- _PROBLEM TO SOLVE_:
Set down, please, exactly the lines below that run from the line with "Lemma inv_lost m" to the line with "assert (size (active_connections", both lines included.

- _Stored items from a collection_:
---

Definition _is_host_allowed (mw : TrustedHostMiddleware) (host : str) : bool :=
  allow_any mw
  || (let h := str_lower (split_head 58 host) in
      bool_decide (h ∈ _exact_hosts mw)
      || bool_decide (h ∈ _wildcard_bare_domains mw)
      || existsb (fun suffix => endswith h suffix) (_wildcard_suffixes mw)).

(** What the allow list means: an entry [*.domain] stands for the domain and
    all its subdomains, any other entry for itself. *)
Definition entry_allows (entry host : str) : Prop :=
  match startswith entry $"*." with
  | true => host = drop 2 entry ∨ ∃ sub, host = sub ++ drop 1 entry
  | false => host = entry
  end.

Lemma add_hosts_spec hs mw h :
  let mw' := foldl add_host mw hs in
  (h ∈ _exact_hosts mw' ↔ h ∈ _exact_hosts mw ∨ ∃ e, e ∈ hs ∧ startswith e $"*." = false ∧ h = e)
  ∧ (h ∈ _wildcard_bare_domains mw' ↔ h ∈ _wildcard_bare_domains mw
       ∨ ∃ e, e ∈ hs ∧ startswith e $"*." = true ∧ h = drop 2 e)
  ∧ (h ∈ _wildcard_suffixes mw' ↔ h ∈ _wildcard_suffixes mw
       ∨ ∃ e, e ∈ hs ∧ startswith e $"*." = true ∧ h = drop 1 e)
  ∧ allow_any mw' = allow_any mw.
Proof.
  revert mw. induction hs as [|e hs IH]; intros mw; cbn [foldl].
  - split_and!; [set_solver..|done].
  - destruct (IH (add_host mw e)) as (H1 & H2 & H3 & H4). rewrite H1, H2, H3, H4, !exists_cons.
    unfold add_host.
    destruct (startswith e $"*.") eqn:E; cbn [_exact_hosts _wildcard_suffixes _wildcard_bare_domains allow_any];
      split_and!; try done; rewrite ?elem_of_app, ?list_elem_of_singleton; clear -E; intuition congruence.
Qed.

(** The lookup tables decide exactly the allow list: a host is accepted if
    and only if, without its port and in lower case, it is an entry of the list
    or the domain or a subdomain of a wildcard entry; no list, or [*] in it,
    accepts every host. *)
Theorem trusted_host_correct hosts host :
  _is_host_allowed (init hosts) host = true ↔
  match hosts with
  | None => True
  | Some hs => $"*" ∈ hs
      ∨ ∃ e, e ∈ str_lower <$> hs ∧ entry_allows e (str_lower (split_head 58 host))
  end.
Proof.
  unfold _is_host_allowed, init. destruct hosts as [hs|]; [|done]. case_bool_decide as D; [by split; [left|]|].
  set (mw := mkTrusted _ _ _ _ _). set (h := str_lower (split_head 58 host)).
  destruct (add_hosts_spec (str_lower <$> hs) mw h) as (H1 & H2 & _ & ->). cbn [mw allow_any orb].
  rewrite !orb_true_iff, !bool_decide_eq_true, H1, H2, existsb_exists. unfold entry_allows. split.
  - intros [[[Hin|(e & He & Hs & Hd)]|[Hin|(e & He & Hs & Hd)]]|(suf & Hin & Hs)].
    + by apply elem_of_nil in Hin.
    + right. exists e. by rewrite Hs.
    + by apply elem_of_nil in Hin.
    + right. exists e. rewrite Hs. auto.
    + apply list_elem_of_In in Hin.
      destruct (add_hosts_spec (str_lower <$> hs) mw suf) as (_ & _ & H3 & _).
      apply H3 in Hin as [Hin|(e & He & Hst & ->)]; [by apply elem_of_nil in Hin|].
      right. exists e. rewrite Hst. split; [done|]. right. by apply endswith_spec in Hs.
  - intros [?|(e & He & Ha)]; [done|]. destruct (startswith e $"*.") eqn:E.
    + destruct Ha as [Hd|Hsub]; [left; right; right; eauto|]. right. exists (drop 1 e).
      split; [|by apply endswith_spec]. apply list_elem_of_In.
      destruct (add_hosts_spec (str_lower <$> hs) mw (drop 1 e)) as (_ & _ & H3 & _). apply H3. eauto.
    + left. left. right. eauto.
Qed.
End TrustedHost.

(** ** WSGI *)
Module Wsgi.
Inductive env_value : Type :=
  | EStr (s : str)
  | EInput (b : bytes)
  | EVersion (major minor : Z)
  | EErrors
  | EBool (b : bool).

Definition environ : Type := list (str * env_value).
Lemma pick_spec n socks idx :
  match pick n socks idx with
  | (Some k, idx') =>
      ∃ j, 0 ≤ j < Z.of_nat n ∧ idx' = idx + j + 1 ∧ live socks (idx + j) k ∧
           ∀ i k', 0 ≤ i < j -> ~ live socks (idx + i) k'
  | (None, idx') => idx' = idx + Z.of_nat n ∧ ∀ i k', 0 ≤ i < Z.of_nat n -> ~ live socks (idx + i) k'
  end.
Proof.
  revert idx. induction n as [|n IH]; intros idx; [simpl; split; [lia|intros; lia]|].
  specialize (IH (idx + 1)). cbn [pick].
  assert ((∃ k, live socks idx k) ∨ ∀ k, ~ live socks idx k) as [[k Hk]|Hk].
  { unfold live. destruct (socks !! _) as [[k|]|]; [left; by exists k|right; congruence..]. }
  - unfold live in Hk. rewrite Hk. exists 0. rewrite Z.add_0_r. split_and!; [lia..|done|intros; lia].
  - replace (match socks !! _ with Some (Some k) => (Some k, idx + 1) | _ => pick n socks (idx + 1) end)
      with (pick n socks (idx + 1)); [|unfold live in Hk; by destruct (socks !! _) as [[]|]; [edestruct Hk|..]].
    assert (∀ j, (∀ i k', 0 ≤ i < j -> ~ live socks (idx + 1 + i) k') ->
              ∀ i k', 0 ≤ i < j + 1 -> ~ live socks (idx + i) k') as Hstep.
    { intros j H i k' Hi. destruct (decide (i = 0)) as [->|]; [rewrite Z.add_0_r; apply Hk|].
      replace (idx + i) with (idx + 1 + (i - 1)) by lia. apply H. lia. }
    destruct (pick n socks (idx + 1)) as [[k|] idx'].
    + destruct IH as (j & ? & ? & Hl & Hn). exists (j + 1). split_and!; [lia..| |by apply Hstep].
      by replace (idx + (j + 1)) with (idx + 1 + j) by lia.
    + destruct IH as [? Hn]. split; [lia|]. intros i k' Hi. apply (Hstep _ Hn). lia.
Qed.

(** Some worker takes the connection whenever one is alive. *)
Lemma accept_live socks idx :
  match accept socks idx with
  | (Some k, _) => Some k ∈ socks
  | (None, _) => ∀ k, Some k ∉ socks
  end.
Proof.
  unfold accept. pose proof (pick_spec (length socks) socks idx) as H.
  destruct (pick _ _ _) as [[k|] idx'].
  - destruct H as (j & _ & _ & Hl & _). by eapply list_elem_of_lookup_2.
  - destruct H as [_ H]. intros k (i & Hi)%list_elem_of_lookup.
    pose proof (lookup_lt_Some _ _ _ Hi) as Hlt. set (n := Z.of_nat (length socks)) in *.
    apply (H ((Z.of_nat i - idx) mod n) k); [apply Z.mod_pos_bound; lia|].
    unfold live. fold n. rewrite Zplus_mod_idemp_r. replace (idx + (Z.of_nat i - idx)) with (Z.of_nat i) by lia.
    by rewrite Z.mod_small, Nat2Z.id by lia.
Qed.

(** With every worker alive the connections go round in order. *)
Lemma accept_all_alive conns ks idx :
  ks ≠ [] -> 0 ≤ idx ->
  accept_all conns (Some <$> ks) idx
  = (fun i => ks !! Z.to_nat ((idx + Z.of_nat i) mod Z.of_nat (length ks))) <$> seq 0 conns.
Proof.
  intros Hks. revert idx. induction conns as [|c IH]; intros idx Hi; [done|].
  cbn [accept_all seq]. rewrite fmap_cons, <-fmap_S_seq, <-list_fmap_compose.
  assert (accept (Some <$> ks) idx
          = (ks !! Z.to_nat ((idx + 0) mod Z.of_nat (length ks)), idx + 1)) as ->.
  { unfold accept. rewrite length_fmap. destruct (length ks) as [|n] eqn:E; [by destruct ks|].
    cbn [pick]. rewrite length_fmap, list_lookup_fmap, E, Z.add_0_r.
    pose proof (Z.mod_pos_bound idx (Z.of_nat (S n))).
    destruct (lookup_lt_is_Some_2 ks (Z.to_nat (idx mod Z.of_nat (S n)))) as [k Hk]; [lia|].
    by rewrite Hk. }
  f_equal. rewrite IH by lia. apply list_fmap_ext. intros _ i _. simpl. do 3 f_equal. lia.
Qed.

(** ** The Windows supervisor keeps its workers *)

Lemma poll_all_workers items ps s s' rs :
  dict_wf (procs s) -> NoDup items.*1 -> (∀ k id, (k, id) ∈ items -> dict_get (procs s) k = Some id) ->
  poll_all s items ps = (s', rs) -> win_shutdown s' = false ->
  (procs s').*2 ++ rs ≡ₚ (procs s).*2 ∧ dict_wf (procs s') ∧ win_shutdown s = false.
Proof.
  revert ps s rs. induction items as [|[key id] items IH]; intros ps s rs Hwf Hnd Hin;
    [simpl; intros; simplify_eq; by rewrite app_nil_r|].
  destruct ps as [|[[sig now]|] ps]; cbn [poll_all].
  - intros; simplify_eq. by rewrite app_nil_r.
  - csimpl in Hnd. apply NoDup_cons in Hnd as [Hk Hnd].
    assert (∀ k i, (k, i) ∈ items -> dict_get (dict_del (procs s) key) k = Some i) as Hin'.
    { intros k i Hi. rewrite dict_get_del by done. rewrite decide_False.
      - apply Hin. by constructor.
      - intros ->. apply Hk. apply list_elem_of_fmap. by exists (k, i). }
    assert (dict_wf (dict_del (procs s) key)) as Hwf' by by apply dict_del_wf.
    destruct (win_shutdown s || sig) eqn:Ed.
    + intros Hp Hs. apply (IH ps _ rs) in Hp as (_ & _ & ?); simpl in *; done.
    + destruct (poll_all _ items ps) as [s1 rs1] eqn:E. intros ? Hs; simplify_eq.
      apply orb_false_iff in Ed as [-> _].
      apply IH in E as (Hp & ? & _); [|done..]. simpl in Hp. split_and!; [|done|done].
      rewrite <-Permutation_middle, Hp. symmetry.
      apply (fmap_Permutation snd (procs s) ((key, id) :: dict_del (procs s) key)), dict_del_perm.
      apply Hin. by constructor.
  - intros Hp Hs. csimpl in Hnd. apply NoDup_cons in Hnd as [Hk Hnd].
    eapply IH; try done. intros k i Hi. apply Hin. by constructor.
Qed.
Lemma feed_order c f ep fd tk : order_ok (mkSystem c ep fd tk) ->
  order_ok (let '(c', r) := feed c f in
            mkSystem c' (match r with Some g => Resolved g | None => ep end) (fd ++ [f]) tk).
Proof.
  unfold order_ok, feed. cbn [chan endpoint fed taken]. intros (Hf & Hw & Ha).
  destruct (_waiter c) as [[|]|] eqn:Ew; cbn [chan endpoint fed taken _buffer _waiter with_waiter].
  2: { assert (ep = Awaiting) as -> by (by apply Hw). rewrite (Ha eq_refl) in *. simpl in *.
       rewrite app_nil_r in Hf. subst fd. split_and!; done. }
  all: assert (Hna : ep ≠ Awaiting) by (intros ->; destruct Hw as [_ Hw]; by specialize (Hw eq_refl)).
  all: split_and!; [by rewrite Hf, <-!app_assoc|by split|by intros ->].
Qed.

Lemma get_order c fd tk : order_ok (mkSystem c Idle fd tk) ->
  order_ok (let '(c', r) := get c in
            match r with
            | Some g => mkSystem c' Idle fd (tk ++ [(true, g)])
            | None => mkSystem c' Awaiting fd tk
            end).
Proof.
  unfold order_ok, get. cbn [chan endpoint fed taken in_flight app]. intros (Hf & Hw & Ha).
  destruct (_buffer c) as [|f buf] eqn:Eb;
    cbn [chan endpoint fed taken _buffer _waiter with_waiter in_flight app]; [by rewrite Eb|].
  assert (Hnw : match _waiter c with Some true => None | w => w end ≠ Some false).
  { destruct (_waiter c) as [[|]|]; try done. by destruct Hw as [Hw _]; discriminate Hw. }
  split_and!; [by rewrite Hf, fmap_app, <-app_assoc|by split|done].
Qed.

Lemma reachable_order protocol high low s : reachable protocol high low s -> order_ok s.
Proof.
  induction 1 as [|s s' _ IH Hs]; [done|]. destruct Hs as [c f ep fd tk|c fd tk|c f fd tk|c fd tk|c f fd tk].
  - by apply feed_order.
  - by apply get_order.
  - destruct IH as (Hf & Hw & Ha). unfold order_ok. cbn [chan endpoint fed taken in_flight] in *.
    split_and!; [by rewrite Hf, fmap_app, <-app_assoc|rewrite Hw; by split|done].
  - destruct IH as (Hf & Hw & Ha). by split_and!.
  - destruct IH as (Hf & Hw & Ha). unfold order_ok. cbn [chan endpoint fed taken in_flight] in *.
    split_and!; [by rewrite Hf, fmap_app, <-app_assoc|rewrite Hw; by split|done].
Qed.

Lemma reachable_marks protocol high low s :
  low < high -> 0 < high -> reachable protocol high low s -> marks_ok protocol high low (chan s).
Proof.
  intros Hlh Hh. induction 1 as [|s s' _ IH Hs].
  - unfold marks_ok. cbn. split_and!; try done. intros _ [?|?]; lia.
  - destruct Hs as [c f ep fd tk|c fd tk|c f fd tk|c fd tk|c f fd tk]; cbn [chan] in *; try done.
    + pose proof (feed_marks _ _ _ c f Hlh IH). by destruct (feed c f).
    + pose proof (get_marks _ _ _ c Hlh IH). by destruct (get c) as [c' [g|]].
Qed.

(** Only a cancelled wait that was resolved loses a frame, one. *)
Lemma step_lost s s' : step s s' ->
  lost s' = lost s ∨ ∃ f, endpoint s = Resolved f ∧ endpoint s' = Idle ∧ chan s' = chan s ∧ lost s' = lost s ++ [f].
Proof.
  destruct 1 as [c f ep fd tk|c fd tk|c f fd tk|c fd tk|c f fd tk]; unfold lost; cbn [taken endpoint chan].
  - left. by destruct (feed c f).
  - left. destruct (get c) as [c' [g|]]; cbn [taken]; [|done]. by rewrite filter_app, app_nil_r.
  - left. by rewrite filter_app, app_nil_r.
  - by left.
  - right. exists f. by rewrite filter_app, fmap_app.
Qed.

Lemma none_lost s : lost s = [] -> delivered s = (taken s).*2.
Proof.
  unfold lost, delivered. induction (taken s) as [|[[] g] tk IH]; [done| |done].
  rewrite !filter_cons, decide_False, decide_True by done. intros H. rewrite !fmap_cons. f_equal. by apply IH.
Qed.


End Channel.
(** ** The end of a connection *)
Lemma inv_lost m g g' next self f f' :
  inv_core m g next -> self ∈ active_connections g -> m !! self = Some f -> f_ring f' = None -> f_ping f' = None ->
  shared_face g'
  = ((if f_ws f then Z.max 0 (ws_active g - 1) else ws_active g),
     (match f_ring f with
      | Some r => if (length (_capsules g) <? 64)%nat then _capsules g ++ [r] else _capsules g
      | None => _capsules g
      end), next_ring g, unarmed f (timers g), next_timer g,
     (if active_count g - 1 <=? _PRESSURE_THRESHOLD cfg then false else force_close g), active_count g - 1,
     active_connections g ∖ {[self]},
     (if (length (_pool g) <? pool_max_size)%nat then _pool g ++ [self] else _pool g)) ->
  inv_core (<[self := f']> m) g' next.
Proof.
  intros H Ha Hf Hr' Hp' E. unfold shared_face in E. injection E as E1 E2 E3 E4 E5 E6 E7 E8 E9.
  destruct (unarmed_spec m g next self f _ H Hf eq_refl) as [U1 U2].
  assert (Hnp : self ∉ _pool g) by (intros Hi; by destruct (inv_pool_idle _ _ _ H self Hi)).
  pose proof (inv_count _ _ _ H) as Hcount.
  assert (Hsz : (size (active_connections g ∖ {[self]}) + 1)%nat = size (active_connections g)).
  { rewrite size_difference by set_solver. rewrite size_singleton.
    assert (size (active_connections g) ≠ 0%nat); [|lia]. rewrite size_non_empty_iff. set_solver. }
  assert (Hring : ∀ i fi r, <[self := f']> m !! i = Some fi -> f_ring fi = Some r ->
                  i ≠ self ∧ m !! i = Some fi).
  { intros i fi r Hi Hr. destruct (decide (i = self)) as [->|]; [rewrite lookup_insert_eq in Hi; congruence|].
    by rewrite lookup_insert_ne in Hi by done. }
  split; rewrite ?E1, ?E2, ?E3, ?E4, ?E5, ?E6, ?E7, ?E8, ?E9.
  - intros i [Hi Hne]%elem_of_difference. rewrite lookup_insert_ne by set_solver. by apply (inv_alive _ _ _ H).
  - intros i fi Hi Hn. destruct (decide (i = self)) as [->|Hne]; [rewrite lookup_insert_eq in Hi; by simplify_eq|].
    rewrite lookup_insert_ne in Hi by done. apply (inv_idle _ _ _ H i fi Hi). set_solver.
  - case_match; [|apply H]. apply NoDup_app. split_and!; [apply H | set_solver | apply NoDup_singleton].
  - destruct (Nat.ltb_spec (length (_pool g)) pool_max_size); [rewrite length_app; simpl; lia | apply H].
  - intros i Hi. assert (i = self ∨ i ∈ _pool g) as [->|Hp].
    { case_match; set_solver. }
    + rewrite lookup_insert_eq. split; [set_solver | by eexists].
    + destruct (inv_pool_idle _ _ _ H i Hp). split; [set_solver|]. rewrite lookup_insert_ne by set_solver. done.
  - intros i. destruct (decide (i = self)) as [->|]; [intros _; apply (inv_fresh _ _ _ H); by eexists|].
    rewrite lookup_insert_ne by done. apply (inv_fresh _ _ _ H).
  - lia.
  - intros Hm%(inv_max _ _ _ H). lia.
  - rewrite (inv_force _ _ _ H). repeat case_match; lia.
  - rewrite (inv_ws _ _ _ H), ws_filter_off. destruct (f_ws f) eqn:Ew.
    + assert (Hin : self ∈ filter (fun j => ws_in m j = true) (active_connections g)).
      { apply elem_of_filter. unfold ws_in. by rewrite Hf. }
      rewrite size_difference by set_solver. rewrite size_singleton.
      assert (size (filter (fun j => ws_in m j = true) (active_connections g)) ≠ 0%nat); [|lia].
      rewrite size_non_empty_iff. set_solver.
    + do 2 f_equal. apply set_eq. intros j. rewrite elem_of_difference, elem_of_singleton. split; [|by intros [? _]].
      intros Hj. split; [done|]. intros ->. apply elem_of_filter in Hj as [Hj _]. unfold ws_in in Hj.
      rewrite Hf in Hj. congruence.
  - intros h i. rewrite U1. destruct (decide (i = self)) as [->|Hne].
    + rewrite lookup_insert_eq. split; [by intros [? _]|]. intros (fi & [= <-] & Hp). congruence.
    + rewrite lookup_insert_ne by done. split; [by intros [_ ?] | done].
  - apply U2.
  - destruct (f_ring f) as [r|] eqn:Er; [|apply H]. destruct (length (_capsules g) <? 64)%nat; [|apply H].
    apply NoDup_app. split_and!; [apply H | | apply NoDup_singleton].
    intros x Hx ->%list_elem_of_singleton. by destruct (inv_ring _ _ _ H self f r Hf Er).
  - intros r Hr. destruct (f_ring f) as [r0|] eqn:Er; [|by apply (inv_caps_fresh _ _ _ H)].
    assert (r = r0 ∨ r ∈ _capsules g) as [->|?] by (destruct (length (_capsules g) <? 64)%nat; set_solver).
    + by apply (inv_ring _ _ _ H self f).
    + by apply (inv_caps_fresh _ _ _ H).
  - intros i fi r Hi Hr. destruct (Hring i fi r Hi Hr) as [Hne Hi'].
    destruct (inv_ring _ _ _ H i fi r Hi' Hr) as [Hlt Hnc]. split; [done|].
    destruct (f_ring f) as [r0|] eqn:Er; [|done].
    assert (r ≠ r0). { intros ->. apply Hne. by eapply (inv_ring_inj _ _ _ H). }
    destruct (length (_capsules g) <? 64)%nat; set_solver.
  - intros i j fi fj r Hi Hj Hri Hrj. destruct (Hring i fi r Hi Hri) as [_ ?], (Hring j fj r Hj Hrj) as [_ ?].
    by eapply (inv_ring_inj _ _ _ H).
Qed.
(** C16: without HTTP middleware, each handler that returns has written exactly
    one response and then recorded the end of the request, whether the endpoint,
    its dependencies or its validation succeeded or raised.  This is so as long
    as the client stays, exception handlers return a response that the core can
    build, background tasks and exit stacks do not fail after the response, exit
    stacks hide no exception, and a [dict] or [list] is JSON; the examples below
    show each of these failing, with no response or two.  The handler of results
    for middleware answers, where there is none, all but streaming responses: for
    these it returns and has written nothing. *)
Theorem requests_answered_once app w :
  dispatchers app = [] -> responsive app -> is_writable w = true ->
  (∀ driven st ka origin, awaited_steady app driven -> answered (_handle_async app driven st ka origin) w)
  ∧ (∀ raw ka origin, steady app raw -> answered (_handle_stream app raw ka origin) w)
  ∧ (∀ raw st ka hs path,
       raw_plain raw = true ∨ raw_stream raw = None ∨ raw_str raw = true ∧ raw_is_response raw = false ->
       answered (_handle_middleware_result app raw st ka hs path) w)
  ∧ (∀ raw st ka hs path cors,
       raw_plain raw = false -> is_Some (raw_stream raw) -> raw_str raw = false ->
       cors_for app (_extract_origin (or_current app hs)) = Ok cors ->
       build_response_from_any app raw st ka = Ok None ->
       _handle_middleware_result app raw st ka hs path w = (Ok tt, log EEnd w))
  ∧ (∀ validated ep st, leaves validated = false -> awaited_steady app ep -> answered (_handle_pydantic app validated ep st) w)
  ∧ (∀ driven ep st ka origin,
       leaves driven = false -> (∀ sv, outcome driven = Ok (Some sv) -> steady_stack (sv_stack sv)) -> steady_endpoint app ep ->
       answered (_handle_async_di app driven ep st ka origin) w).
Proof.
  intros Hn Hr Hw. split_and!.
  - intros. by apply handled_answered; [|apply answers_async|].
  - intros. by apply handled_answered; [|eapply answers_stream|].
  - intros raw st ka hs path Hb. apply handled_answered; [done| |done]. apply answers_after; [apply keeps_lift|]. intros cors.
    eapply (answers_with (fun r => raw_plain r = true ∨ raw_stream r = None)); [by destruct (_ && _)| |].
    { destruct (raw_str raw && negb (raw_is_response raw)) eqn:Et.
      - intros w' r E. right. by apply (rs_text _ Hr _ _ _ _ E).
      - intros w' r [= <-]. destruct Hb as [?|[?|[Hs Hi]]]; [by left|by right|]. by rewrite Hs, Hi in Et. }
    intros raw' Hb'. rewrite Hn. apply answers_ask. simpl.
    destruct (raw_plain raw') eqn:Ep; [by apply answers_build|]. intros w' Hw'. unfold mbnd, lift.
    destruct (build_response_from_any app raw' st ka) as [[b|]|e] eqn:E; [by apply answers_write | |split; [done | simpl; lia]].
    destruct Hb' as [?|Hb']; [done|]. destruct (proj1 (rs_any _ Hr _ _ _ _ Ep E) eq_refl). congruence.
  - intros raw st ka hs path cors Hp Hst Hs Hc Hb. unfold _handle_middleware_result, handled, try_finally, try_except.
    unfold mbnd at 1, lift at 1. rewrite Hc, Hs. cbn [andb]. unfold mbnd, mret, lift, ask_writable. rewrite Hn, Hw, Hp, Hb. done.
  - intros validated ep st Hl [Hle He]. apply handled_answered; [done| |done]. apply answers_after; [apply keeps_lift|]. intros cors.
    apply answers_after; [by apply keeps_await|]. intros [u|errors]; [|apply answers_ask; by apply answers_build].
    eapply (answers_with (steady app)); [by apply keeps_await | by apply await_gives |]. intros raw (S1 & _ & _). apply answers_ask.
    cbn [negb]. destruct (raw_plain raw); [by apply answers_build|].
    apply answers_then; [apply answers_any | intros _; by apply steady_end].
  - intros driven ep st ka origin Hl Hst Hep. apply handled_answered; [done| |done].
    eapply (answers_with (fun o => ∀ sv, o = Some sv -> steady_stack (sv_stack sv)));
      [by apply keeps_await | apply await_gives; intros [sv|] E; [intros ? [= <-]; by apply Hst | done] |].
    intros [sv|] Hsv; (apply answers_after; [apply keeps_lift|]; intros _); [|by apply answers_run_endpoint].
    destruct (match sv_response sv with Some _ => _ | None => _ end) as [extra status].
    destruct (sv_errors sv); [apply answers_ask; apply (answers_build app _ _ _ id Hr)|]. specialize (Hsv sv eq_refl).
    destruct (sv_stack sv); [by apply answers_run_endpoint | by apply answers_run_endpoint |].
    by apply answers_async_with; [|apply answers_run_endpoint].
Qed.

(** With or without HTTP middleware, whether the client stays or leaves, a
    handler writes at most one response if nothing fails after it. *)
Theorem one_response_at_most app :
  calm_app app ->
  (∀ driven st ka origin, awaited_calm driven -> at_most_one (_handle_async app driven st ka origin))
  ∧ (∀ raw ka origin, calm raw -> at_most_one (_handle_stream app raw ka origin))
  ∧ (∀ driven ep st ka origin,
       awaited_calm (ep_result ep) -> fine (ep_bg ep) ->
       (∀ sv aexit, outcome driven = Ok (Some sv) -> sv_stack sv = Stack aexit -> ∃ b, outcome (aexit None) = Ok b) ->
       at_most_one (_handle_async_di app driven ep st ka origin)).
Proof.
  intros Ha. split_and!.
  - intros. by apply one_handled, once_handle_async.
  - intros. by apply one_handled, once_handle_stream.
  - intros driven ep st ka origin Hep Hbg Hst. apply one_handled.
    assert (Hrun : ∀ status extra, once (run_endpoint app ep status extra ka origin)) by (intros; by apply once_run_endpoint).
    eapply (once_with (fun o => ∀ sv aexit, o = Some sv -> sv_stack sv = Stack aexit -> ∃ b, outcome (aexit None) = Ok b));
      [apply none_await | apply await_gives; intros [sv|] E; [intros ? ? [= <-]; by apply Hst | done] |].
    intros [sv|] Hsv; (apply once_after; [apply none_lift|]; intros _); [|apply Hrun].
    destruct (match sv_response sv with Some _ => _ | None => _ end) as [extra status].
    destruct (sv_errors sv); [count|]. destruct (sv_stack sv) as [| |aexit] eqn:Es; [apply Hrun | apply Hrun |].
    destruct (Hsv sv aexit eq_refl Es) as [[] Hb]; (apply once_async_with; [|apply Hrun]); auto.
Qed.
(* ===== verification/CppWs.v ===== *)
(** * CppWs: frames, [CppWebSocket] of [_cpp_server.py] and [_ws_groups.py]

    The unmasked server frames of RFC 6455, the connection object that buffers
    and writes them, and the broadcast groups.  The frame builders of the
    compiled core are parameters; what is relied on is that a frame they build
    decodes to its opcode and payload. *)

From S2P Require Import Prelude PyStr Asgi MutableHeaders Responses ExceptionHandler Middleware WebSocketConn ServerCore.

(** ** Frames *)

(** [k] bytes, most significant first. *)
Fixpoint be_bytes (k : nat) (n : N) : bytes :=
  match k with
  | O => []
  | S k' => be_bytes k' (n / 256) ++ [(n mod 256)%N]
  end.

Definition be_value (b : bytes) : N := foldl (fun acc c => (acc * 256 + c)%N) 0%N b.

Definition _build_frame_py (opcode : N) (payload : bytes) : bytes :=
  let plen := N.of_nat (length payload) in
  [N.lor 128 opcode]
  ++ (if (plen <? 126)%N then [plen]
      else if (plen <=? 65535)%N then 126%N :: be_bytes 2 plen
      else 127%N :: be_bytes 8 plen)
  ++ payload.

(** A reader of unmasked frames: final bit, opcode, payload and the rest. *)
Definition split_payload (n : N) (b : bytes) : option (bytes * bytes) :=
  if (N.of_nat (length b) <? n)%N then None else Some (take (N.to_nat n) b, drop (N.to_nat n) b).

---

- _TASK OUTPUT_:
Lemma inv_lost m g g' next self f f' :
  inv_core m g next -> self ∈ active_connections g -> m !! self = Some f -> f_ring f' = None -> f_ping f' = None ->
  shared_face g'
  = ((if f_ws f then Z.max 0 (ws_active g - 1) else ws_active g),
     (match f_ring f with
      | Some r => if (length (_capsules g) <? 64)%nat then _capsules g ++ [r] else _capsules g
      | None => _capsules g
      end), next_ring g, unarmed f (timers g), next_timer g,
     (if active_count g - 1 <=? _PRESSURE_THRESHOLD cfg then false else force_close g), active_count g - 1,
     active_connections g ∖ {[self]},
     (if (length (_pool g) <? pool_max_size)%nat then _pool g ++ [self] else _pool g)) ->
  inv_core (<[self := f']> m) g' next.
Proof.
  intros H Ha Hf Hr' Hp' E. unfold shared_face in E. injection E as E1 E2 E3 E4 E5 E6 E7 E8 E9.
  destruct (unarmed_spec m g next self f _ H Hf eq_refl) as [U1 U2].
  assert (Hnp : self ∉ _pool g) by (intros Hi; by destruct (inv_pool_idle _ _ _ H self Hi)).
  pose proof (inv_count _ _ _ H) as Hcount.
  assert (Hsz : (size (active_connections g ∖ {[self]}) + 1)%nat = size (active_connections g)).
  { rewrite size_difference by set_solver. rewrite size_singleton.
    assert (size (active_connections g) ≠ 0%nat); [|lia]. rewrite size_non_empty_iff. set_solver. }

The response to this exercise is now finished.